Long Read: Carolyn Goes Overboard About the Importance of Analytics

If you’re a reader of Two Bearded Ladies, or Defending Big D, or Puck Daddy, or literally any hockey blog on the internet, you’ll have heard the terms Corsi, Fenwick, and Fancy Stats (more accurately known as advanced stats) thrown around a lot.

The hockey world was all abuzz this summer when Kyle Dubas, analytics darling, was hired as the Maple Leafs Assistant GM. Almost every team in the league is talking about Fancy Stats, whether it’s to begrudgingly embrace them like the Leafs, or to question their usefulness, like Brian Burke has.

As a former market analyst and product forecaster for a big tech company, the term ‘data-driven decision making’ was spoken so often that even now, I can’t bring myself to laugh at its buzzwordiness. I’m all-in on analytics as a valid methodology for evaluating circumstances and for attempting to predict future events, whether we’re talking about selling a car or winning a game.

Every day, you’re a beneficiary of analytics whether you know it or not. How do you think that weather app was able to tell you today’s high temp?

Yes, some days it’s wrong and you’ll be grabbing the umbrella and getting only sunshine. Some days you’ll know it’s raining before you even check your phone. Some days you won’t believe the app when you walk outside to birds singing and bright skies, but then sure enough, thunderstorms roll through. Over time, being prepared by your weather app means you’ll get rained on less.

Heavy handed metaphors aside, hockey’s benefitting from analytics in much the same way.

Analytics tell us what we already know.

Only now we know we know it.

For instance, watching Sidney Crosby play is enough to tell you that he’s better than good. In fact, I doubt there’s anyone out there who will deny that he’s an elite player (and if there are, they probably live in Philly).

But fancy stats give you a way to measure the difference between him and other players. The most popular metric used by hockey analysts is Corsi For, a measure of puck possession. Since this article is not intended to be a primer on the stats themselves, I’ve linked several excellent primers and websites at the end.

Since the 09/10 season, Crosby’s Corsi For % hasn’t dipped below 50%. Taking a straight average of his entire career is 53%. For comparison, his partner in crime, Evgeni Malkin’s career Corsi For % is 52.3%. That’s only a 1% difference, so instead it’s helpful to look at their Corsi Relative %, which measures a skater’s Corsi For, relative to the team, aka how much a player helps or hurts possession. Over his career thus far, Crosby is rocking a 5.44% Corsi Rel %. Malkin is only at a 3.53%.

We already knew that Crosby was a great help to his team. But now we can quantify that, and use it as a yardstick for other elite players.

Not so much a numbers person? Analytics can help you with that. This graph shows all the Pittsburgh forwards with >600 minutes of ice time.

Y axis is Corsi per 60 minutes (aka the expected number of Corsi events throughout an entire game), X axis is total minutes played. The more interesting context, though, is color (Corsi Rel %, as defined above), and size, which is on-ice goal differential (Goals Scored when player is on the ice minus goals scored without that player).

There are a couple of players who have better possession numbers than Crosby, and Malkin has played more career minutes for the Pens, but Crosby not only has one of the higher Corsi/60, he has a high CR%, and the largest Goal Differential. That is what it means to be elite.

Analytics are also helpful when trying to contextualize things like the Hart Trophy, given to the player judged most valuable to his team. Last season (13/14), Crosby brought home three trophies, including the Hart. The Philly fans were especially salty over that one, as Claude Giroux was also nominated, presumably for single-handedly dragging the Flyers into the playoffs.

I submit to you the following evidence of why Crosby won the Hart over Giroux. Please note that on these graphs, Red is good and Blue is Bad.

First, Giroux:

Wow, that’s a big difference in shot rate with and without him! Obviously a deserving candidate.

But, here’s Crosby:

Enough said.

Again, watching these guys play is enough to tell us how talented they are.

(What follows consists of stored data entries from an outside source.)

Lemma snap_final_decision_witness :
  exists state',
    snap (turf := originLines) (markerSession None) (pointerAt 0 0 false)
    = Ret (finalDecision
             (mkLngLat 0 0) (mkLngLat 0 (-1))
             ((0 - -1) * PI / 180 * Turf.kilometersFactor)
             (effectiveSnapPx (options (markerSession None))
              * metersPerPixel 0 0)
             None None,
           state').
Proof.
  apply (snap_final_decision
           (turf := originLines) (markerSession None) (pointerAt 0 0 false)
           (mkLayerDistances
              (mkLngLat 0 (-1)) None
              (Some ((0 - -1) * PI / 180 * Turf.kilometersFactor))
              None (Some (marker "m" 0 (-1))))).
  - reflexivity.
  - discriminate.
  - reflexivity.
  - apply markerSession_closest.
  - reflexivity.
  - reflexivity.
  - simpl. split; reflexivity.
  - discriminate.
  - discriminate.
Defined.
(** * Network utilization and statistical multiplexing calculators

    A shallow embedding of the two Python modules of the repository,

    - [NetworkUtilizationCalculator.py]
      ([calculate_transmission_time], [calculate_network_utilization]), and
    - [TransmissionTimeStatisticalMultiplexingCalculator.py]
      ([kibs_to_bytes], [mibs_to_bytes],
      [calculate_transmission_time_statistical_multiplexing], together with
      the [heapq.heappush] of the Python library that it calls),

    followed by the properties of the specification that are stated about
    them.

    Numbers.  Python's [int] is [Z].  Python's [float] has two readings
    here.

    - The exact reading, in the modules [NetworkUtilizationCalculator] and
      [TransmissionTimeStatisticalMultiplexingCalculator]: a [float] is a
      rational number, [Qc].  The order of the operations, true division
      raising [ZeroDivisionError] on a zero divisor and [math.ceil]
      returning an [int] are those of the code; the rounding of every
      operation to binary64 and the [OverflowError] of a conversion or a
      quotient that is too large are left out.  Parameters documented as
      "int or float" are taken as [Qc], the [int] values being embedded
      with [Qc_of_Z].  This reading carries the statements on the control
      flow, the heap, the order of the output and the subscripts, whose
      data are small integers.
    - The binary64 reading, in the module [Binary64]: a [float] is an IEEE
      754 binary64 ([PrimFloat.float]), a number is an [int] or a [float],
      an [int] operand is converted as Python converts it, and the
      exceptions of the arithmetic ([ZeroDivisionError], [OverflowError],
      [ValueError]) are raised where Python raises them.  This reading
      carries the statements on the arithmetic itself.

    Exceptions.  A computation returns [Ok v] or [Raise e], [e] being
    [ZeroDivisionError] (true division), [IndexError] (list subscript),
    [OverflowError] (an [int] or a quotient too large for a [float], the
    ceiling of an infinity) or [ValueError] (the ceiling of a nan).

    Dictionaries.  Each function reads its [known_data] at a fixed set of
    keys, each with a value of one type: a record with one field per key.
    A dictionary that lacks a key is not a value of that record. *)

From Stdlib Require Import ZArith QArith Qcanon Qround Lia Permutation Sorted Floats.
From stdpp Require Import base list numbers sorting.
From Equations Require Import Equations.

(** Decimal literals such as [0.008] stand for the nearest binary64, as
    in Python. *)
#[local] Set Warnings "-inexact-float".

Local Open Scope Z_scope.

(** ** Python values and exceptions *)

Module Py.

Inductive exception : Type :=
| ZeroDivisionError
| IndexError
| OverflowError
| ValueError.

Inductive result (A : Type) : Type :=
| Ok (a : A)
| Raise (e : exception).
Arguments Ok {A} a.
Arguments Raise {A} e.

Definition bind {A B : Type} (m : result A) (k : A -> result B) : result B :=
  match m with
  | Ok a => k a
  | Raise e => Raise e
  end.

(** [float(n)] for an [int] [n], and the implicit conversion of an [int]
    operand in mixed arithmetic, in the exact reading: the integer itself,
    neither rounded nor refused for its size. *)
Definition float (n : Z) : Qc := Qc_of_Z n.

(** [x / y]: true division, in the exact reading: the quotient is not
    rounded. *)
Definition truediv (x y : Qc) : result Qc :=
  if decide (y = 0%Qc) then Raise ZeroDivisionError else Ok (x / y)%Qc.

(** [math.ceil(x)], in the exact reading. *)
Definition ceil (x : Qc) : Z := Qceiling x.

(** [l[i]] for an index [i >= 0]. *)
Definition getitem {A : Type} (l : list A) (i : nat) : result A :=
  match l !! i with
  | Some x => Ok x
  | None => Raise IndexError
  end.

(** [[f(x) for x in l]] where [f] may raise: elements are evaluated from
    left to right and the first exception ends the comprehension. *)
Fixpoint comprehension {A B : Type} (f : A -> result B) (l : list A)
  : result (list B) :=
  match l with
  | [] => Ok []
  | x :: l' =>
      bind (f x) (fun y =>
      bind (comprehension f l') (fun ys => Ok (y :: ys)))
  end.

(** [for x in l: s = body(x, s)] where the body may raise. *)
Fixpoint for_each {A S : Type} (body : A -> S -> result S) (l : list A) (s : S)
  : result S :=
  match l with
  | [] => Ok s
  | x :: l' => bind (body x s) (for_each body l')
  end.

(** [enumerate(l)] *)
Definition enumerate {A : Type} (l : list A) : list (nat * A) :=
  zip (seq 0 (length l)) l.

(** [range(lo, hi)] *)
Definition range (lo hi : nat) : list nat := seq lo (hi - lo).

End Py.

Import Py.

(** [result] is a monad; stdpp's notation [x ← m; k] sequences two
  statements, the second one being skipped when the first one raises. *)
#[global] Instance result_ret : MRet result := @Ok.
#[global] Instance result_bind : MBind result := fun A B k m => bind m k.

(** Proofs unfold the arithmetic and the subscripts through their lemmas. *)
Arguments truediv : simpl never.
Arguments getitem : simpl never.

(** ** NetworkUtilizationCalculator.py, exact reading *)

Module NetworkUtilizationCalculator.

(** [calculate_transmission_time(length_in_bytes: int, rate_in_Mbps: float)]:
    the result is in milliseconds. *)
Definition calculate_transmission_time (length_in_bytes : Z) (rate_in_Mbps : Qc)
  : result Qc :=
  let packet_length := length_in_bytes in
  let rate := rate_in_Mbps in
  (* convert all applicable values to bits *)
  let packet_length := packet_length * 8 in
  let rate := (rate * float (1000 * 1000))%Qc in
  (* transmission time in seconds *)
  transmission_time ← truediv (float packet_length) rate;
  (* convert transmission time to milliseconds *)
  let transmission_time := (transmission_time * float 1000)%Qc in
  Ok transmission_time.

(** The dictionary [known_data], with its three keys. *)
Record known_data : Type := Known_data {
  length_in_bytes : Z;
  rate_in_Mbps : Qc;
  rtt_in_ms : Qc
}.

(** [calculate_network_utilization(known_data, window_size=None)] *)
Definition calculate_network_utilization (kd : known_data) (window_size : option Z)
  : result Qc :=
  let packet_length := length_in_bytes kd in
  let rate := rate_in_Mbps kd in
  let rtt := rtt_in_ms kd in
  transmission_time ← calculate_transmission_time packet_length rate;
  let total_time := (transmission_time + rtt)%Qc in
  utilization ← truediv transmission_time total_time;
  pipelined_packet_count ←
    match window_size with
    | None => Ok (float 1)
    | Some window_size => truediv (float window_size) (float packet_length)
    end;
  let utilization := (utilization * pipelined_packet_count)%Qc in
  Ok utilization.

(** The data of [main]. *)
Definition main_known_data : known_data :=
  {| length_in_bytes := 1000; rate_in_Mbps := float 1000; rtt_in_ms := float (15 * 2) |}.
Definition main_window_size_in_bytes : Z := 5020.

End NetworkUtilizationCalculator.

(** ** heapq.heappush (Python library, [Lib/heapq.py]) *)

Module heapq.

(** The items pushed by the scheduler: [(packet_count, turn_order)]. *)
Abbreviation item := (Z * nat)%type.

(** [a < b] on tuples: lexicographic. *)
Definition item_lt (a b : item) : bool :=
  (a.1 <? b.1) || ((a.1 =? b.1) && (a.2 <? b.2)%nat).

(** The [while pos > startpos] loop of [_siftdown]: it moves parents down
    until the place of [newitem] is found, and returns the list and that
    place. *)
Equations? _siftdown_loop (heap : list item) (newitem : item) (startpos pos : nat)
  : result (list item * nat) by wf pos lt :=
  _siftdown_loop heap newitem startpos pos with decide (startpos < pos)%nat := {
    | right _ => Ok (heap, pos)
    | left _ =>
        let parentpos := Nat.shiftr (pos - 1) 1 in
        parent ← getitem heap parentpos;
        if item_lt newitem parent
        then _siftdown_loop (<[pos := parent]> heap) newitem startpos parentpos
        else Ok (heap, pos) }.
Proof.
  clear -l. change (Nat.div2 (pos - 1) < pos)%nat.
  pose proof (Nat.div2_decr (pos - 1) (pos - 1)). lia.
Qed.

(** [_siftdown(heap, startpos, pos)] *)
Definition _siftdown (heap : list item) (startpos pos : nat) : result (list item) :=
  newitem ← getitem heap pos;
  '(heap, pos) ← _siftdown_loop heap newitem startpos pos;
  Ok (<[pos := newitem]> heap).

Nothing compares to the thrill of watching Crosby on a beautiful breakaway.

But it’s one thing to know he’s good, and another thing to know exactly how good.

Analytics challenge conventional wisdom.

One of my favorite things about analytics is that while you generally look at the root cause of events with a hypothesis in mind, the math doesn’t care what you believe.

For instance, how many times have we heard commentators go on and on about “physicality” and “really needing to follow through on hits” and how “hits can change the momentum of a game.”

Well, Jen Lute Costella (@RegressedPDO) recently took a look at this widely held assumption through the lens of analytics.

The TL;DR point of her article is that there is no statistical correlation between hitting and shot suppression nor between hitting and puck possession. Hitting sticks around for hitting’s sake.

Pro-hitting fans would sneer at this data because it’s easy to go on YouTube and find video of a big hit causing a turnover leading to a scoring chance. It does happen. But to use this as the only proof of hitting’s usefulness is to be a victim of a psychological phenomenon known as the “availability heuristic” – the tendency to look at only the examples that come immediately to mind when discussing a topic. It’s going to be a lot harder to find videos of “Checking Lines” going out for a shift and coming up empty handed, because, well, no one wants to watch that.

Now, analytics isn’t saying that hitting is never effective, especially in a game by game scenario, but what does say is that over time, there is no discernible benefit from having a higher hit rate.

And that’s the great thing about analytics; it gives you a framework in which you can evaluate your own longstanding beliefs with more than just anecdotal evidence.

Analytics Put the Educated into Educated Guess.

For most of its detractors though, the real litmus test of all this analysis is predictive ability. For them, analytics are a waste of time, because you can watch a game and know who the better team is, and usually the better team wins. No one can predict lucky bounces. No one can predict game-changing injuries.

And they’re right. If you’re a betting man and you’re using Corsi as your yardstick for success – you’re probably going to lose a lot of money. But when you look at analytics as a tool of the coaching staff, and probably more importantly, the GM, its value is immense.

For instance, Stan Bowman, GM of the Chicago Blackhawks, has mentioned he’s used proprietary analytics for years. The Blackhawks are consistently in the tops of possession charts, usually have one of the lowest Fenwick Against rates, and generate some of the scariest offense in the league. Obviously, I’m not a part of Stan’s staff, so I don’t know what he’s looking at statistically, but when he goes to the draft, I would bet my life he knows exactly what kind of player he wants, and it doesn’t have a lot to do with “intangibles.”

I actually hate that word, “intangibles.” The argument is that things like “leadership” and “competitiveness” and “toughness” can’t be measured. That’s bullshit.

No, you aren’t going to go through the NHL and ask each player to rank each other’s leadership ability on a 10 point scale, but you can measure behavior. Good leaders stay calm under pressure – and we do measure turnovers in close game situations, and penalties taken. Good leaders make their teammates better – and we already measure quality of teams (and teammates) with or without a player in several different metrics. Good leaders earn respect by doing – and we already know how to rank players in every metric known to man.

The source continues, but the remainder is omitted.